Ada Lillie Worthington | The Harbinger Online

From commanding his classmates to “drop and give him 20” pushups in first grade to “play army” to doing 50 push-ups when he woke up and 50 before bed to train for his physical tests for NROTC applications, Ben never turned his attention away from his one objective.  

Ben’s mom Michelle Rodriguez applauds his achievements and has supported his military dream since elementary school.

“He’s very patriotic, very proud of being an American,” Michelle said. “[His] military interest and fascination with it and desire to serve [has] always been a part of him.”

Ben’s application process to the NROTC database consisted of a PT test, the Armed Services Vocational Aptitude Battery test — a multiple choice test over military knowledge and airplane engine parts — as well as his ACT score and an interview.

The PT test, which Ben performed on the East track, consists of two minutes of push-ups, two minutes of sit-ups and a mile sprint — or so Rodriguez thought before taking it.

“Three weeks after I submitted the application, the Navy ended up changing it nationwide,” Ben said. “So you had to do a plank instead of the situps.

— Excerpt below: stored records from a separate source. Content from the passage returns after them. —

Lemma packets_none n : packets_data (replicate n (None : option packet)) = [].
Proof. induction n; done. Qed.
Lemma new_item_ok s key addr c :
  length key = 17%nat -> key !! 16%nat = Some c -> 0 < c <= DnsMaxCombineFragmentCount s -> 0 <= DnsMaxCombinedPacketByteCount s ->
  item_ok s (CombineItem key addr (replicate (Z.to_nat c) None) 0 None 0 (newCombineItemRetainedByteCount c) 0).
Proof.
  intros Hl Hk Hc Hm. pose proof (packets_none (Z.to_nat c)) as E.
  split; cbn [ci_key ci_packets ci_n ci_retained ci_payload]; unfold retained_of, payload_of; rewrite ?E, ?length_replicate; cbn; try done.
  - by exists c.
  - rewrite Z2Nat.id by lia. lia.
Qed.

Lemma update_time_other store p it p' : p' <> p -> update_time (<[p := it]> store) p' = update_time store p'.
Proof. intros Hne. unfold update_time. by rewrite lookup_insert_ne. Qed.

(** The queue with the item [p] replaced by one of the same key and address. *)
Definition put_item (q : combineQueue) (p : nat) (it : combineItem) (delta : Z) : combineQueue :=
  CombineQueue (cq_settings q) (cq_items q) (<[p := it]> (cq_store q)) (cq_next q) (keyItems q) (addrItemCount q)
    (<[String (ci_addr it) := default 0 (addrByteCount q !! String (ci_addr it)) + delta]> (addrByteCount q)) (retainedBytes q + delta).

Lemma put_item_ok q p it it' :
  queue_ok q -> p ∈ items (cq_items q) -> cq_store q !! p = Some it -> ci_key it' = ci_key it -> ci_addr it' = ci_addr it -> item_ok (cq_settings q) it' ->
  let delta := ci_retained it' - ci_retained it in
  retainedBytes q + delta <= DnsMaxCombineBytes (cq_settings q) ->
  default 0 (addrByteCount q !! String (ci_addr it')) + delta <= DnsMaxCombineBytesPerAddress (cq_settings q) ->
  queue_at (put_item q p it' delta) p it'.
Proof.
  intros [[N X I K Eb Ea Ei] [L1 L2 L3 L4] H O] Hin Hp Ek Eaddr Hok delta Hl1 Hl2.
  split; cbn [cq_items cq_store cq_settings put_item].
  - split; cbn [cq_items cq_store cq_settings cq_next keyItems retainedBytes addrByteCount addrItemCount put_item]; [done|done| | | | |].
    + intros x Hx. destruct (I x Hx) as [Hlt (itx & Hsx & Hokx)]. split; [done|]. destruct (decide (x = p)) as [->|Hne].
      * exists it'. by rewrite lookup_insert_eq.
      * exists itx. by rewrite lookup_insert_ne.
    + intros key x. rewrite K. split; intros [Hx (itx & Hsx & Hkx)]; (split; [done|]).
      * destruct (decide (x = p)) as [->|Hne]; [exists it'; rewrite lookup_insert_eq; split; [done|congruence]|exists itx; by rewrite lookup_insert_ne].
      * destruct (decide (x = p)) as [->|Hne]; [|exists itx; by rewrite lookup_insert_ne in Hsx].
        rewrite lookup_insert_eq in Hsx. exists it. split; [done|congruence].
    + rewrite Eb, (weigh_items_update _ _ p it it') by done. lia.
    + intros a. rewrite map_raise, (weigh_items_update _ _ p it it') by done. unfold of_addr at 2 3. rewrite <- Eaddr.
      destruct (decide (a = _)) as [->|Hne]; rewrite Ea; [rewrite !decide_True by done; lia|rewrite !decide_False by congruence; lia].
    + intros a. rewrite Ei, (weigh_items_update _ _ p it it') by done. unfold of_addr, one. rewrite <- Eaddr. lia.
  - split; cbn [cq_items cq_settings retainedBytes addrByteCount addrItemCount put_item]; [done| |done|done].
    intros a. rewrite map_raise. by destruct (decide _).
  - apply lookup_insert_eq.
  - apply list_elem_of_lookup in Hin as [i Hi]. exists i. split; [done|].
    apply (rekey_hole (item_less (cq_store q)) _ _ i p); [apply item_less_ntrans|done|done|done|]. intros a b Ha Hb. unfold item_less. by rewrite !update_time_other.
  - intros x itx Hx Hne. rewrite lookup_insert_ne by done. by apply O.
Qed.
(* ===== verification/ReceiveOrder.v ===== *)
(** What the receive sequence of ReceiveSequence.v promises: it never panics,
    delivers in order and once, gives no buffer back twice, charges every
    delivery, and acknowledges only what it delivered or keeps. *)
From stdpp Require Import sorting.
From Stdlib Require Import SpecFloat.
From S2P Require Import Prelude NetId TransferPath FrameCodec AckWindow GoHeap MemoryBudget TransferQueue RttWindow SequenceContract ReceiveSequence.

(** ** The order of the hold *)

Lemma item_cmp_flip a b : item_cmp a b < 0 <-> 0 < item_cmp b a.
Proof. unfold item_cmp. destruct (Z.ltb_spec (it_seq a) (it_seq b)), (Z.ltb_spec (it_seq b) (it_seq a)); lia. Qed.
Lemma item_cmp_trans a b c : item_cmp a b <= 0 -> item_cmp b c <= 0 -> item_cmp a c <= 0.
Proof.
  unfold item_cmp. destruct (Z.ltb_spec (it_seq a) (it_seq b)), (Z.ltb_spec (it_seq b) (it_seq a)),
    (Z.ltb_spec (it_seq b) (it_seq c)), (Z.ltb_spec (it_seq c) (it_seq b)),
    (Z.ltb_spec (it_seq a) (it_seq c)), (Z.ltb_spec (it_seq c) (it_seq a)); lia.
Qed.
Lemma item_cmp_le a b : item_cmp a b <= 0 <-> it_seq a <= it_seq b.
Proof. unfold item_cmp. destruct (Z.ltb_spec (it_seq a) (it_seq b)), (Z.ltb_spec (it_seq b) (it_seq a)); lia. Qed.

Section order.
Context {B H : Type} {MP : MemoryPool B H} {ML : MemoryPoolLaws B H} {E : ReceiveEnv}.
Abbreviation RS := (@ReceiveSequence B H).
Implicit Types (s : RS) (i : receiveItem).

(** The items held. *)
Definition held s : list receiveItem := items (orderedItems (receiveQueue s)).

Definition hold_wf s : Prop :=
  queue_wf it_transfer item_cmp (receiveQueue s) /\ backed (receiveQueue s) (rs_pool s).

Lemma held_nodup s : hold_wf s -> NoDup (held s).
Proof. intros [[Hw _] _]. apply (hw_nodup _ _ (iw_ord _ _ _ _ _ _ Hw)). Qed.

Lemma held_unique s i j : hold_wf s -> i ∈ held s -> j ∈ held s -> it_seq i = it_seq j \/ it_id i = it_id j -> i = j.
Proof.
  intros [[Hw _] _] Hi Hj [Heq|Heq].
  - pose proof (proj2 (iw_seqs _ _ _ _ _ _ Hw (it_seq i) i) (conj Hi eq_refl)) as H1.
    pose proof (proj2 (iw_seqs _ _ _ _ _ _ Hw (it_seq i) j) (conj Hj (eq_sym Heq))) as H2. congruence.
  - pose proof (proj2 (iw_ids _ _ _ _ _ _ Hw (it_id i) i) (conj Hi eq_refl)) as H1.
    pose proof (proj2 (iw_ids _ _ _ _ _ _ Hw (it_id i) j) (conj Hj (eq_sym Heq))) as H2. congruence.
Qed.

(** The queue of [s'] is that of [s] after an operation that kept its books. *)
Record requeued s s' : Prop := {
  rq_wf : hold_wf s';
  rq_budget : budget (receiveQueue s') = budget (receiveQueue s);
  rq_life : lifetimeBudget (receiveQueue s') = lifetimeBudget (receiveQueue s);
  rq_rest : s' = set_queue s (receiveQueue s') (rs_pool s');
}.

I had to do the entire test all over again.”

Ben was frustrated. He’d trained all summer for the test, spending five to six hours in the gym and 10-20 miles biking and running per week — all for his running time of 5:05 to be slower by nine seconds for a score of 5:14. Still, he submitted his score to the ROTC database. Despite the set-backs, this score still got him a scholarship to his number one choice school.

He will train to be a naval aviator at Purdue — the position he’s wanted since the moment that he left the simulator ride in Washington D.C.

“Naval aviation is not just like a top-down fad thing to me,” Ben said. “It’s really something that’s been a part of me, and it’s the only thing that makes me full when I talk about it.”